[Stored data entries]
Lemma commit_root_run flags state rs X rtld prepared w :
  areas_apart → ready rs X w → rtld_areas ⊆ rs → rtld ∈ X → rtld ≠ 0 →
  ∃ r w', Rtld.commit_root flags (Rtld.before_root (LErr := LErr) link_error (λ p, DebugList.maps (p_maps p)) rtld
      (before_constructors sy leak init state)) prepared w = Ret (r, w')
    ∧ root_opened (load_bias (Startup.rtld state)) rtld r w'.
Proof.
  intros Hap Hr Hrs Hin Hne. unfold Rtld.commit_root, convert_err.
  destruct (law_relocate (on_relocation flags) prepared w (ready_free _ _ _ Hr)) as (r1 & w1 & H1 & Hb1).
  destruct (boot_relocate _ _ rs X w r1 w1 Hr H1) as (Hr1 & Hpublish).
  rewrite st_bind_assoc. erewrite st_bind_run by exact H1. rewrite st_bind_ret.
  destruct r1 as [rel|e]; cbn [loader_err]; [|eexists _, _; split; [reflexivity|by apply root_failed]].
  destruct (publish rel (Manager.link_ctx (manager w1))) as [rp c'] eqn:Hp.
  rewrite st_bind_assoc. erewrite st_bind_run by (apply OpenProps.borrow_run; [done|apply OpenProps.on_context_run]).
  rewrite st_bind_ret, Hp. cbn [fst snd]. set (w2 := mkWorld _ false _ _).
  destruct rp as [pub|e]; cbn [loader_err]; [|eexists _, _; split; [reflexivity|by apply root_failed]].
  destruct (boot_publish rel w1 pub c') as (Hl & Hm);
    [eapply ready_weaken; [exact Hr1|set_solver|set_solver]|by apply Hpublish|exact Hp|].
  assert (ready rs X w2) as Hr2 by (by apply ready_registry).
  destruct (before_root_run state rs X (root_of pub) rtld w2 Hap Hr2 Hrs Hin Hne Hm) as (w3 & H3 & Hb3 & Hhand).
  erewrite st_bind_run by exact H3.
  destruct (law_initialize pub w3 Hb3) as (r4 & w4 & H4 & Hb4 & Hld). erewrite st_bind_run by exact H4.
  destruct r4 as [ld|fl].
  - specialize (Hld ld eq_refl). simpl in Hld. destruct (into_parts ld) as [l ids] eqn:Hparts; simpl.
    destruct Hld as (Hl4 & Hroot & Hall & Hnd & Ha1 & Ha2).
    destruct (ManagerProps.open_load_run l ids flags (manager w4) Hall Hnd Hroot Ha1 Ha2)
      as (sc & c4 & Hrun & _ & _ & _ & Ho & _).
    erewrite st_bind_run by (apply OpenProps.borrow_run; [done|exact Hrun]). eexists _, _. split; [reflexivity|].
    split; [done|]. intros o [= <-]. split; [cbn [Manager.lease manager Manager.link_ctx]; by rewrite Ho|].
    exists (root_of pub). split; [done|]. by exists pub, w3, ld, w4.
  - destruct (OpenProps.borrow_context_run (failed_rollback fl) w4 Hb4) as (e & w5 & H5 & Hb5).
    erewrite st_bind_run by exact H5. eexists _, _. split; [reflexivity|by apply root_failed].
Qed.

Task — Begin with the line containing "destruct Hld as" and repeat each line exactly until the records above end.

Task solution —
    destruct Hld as (Hl4 & Hroot & Hall & Hnd & Ha1 & Ha2).
    destruct (ManagerProps.open_load_run l ids flags (manager w4) Hall Hnd Hroot Ha1 Ha2)
      as (sc & c4 & Hrun & _ & _ & _ & Ho & _).
    erewrite st_bind_run by (apply OpenProps.borrow_run; [done|exact Hrun]). eexists _, _. split; [reflexivity|].
    split; [done|]. intros o [= <-]. split; [cbn [Manager.lease manager Manager.link_ctx]; by rewrite Ho|].
    exists (root_of pub). split; [done|]. by exists pub, w3, ld, w4.
  - destruct (OpenProps.borrow_context_run (failed_rollback fl) w4 Hb4) as (e & w5 & H5 & Hb5).
    erewrite st_bind_run by exact H5. eexists _, _. split; [reflexivity|by apply root_failed].
Qed.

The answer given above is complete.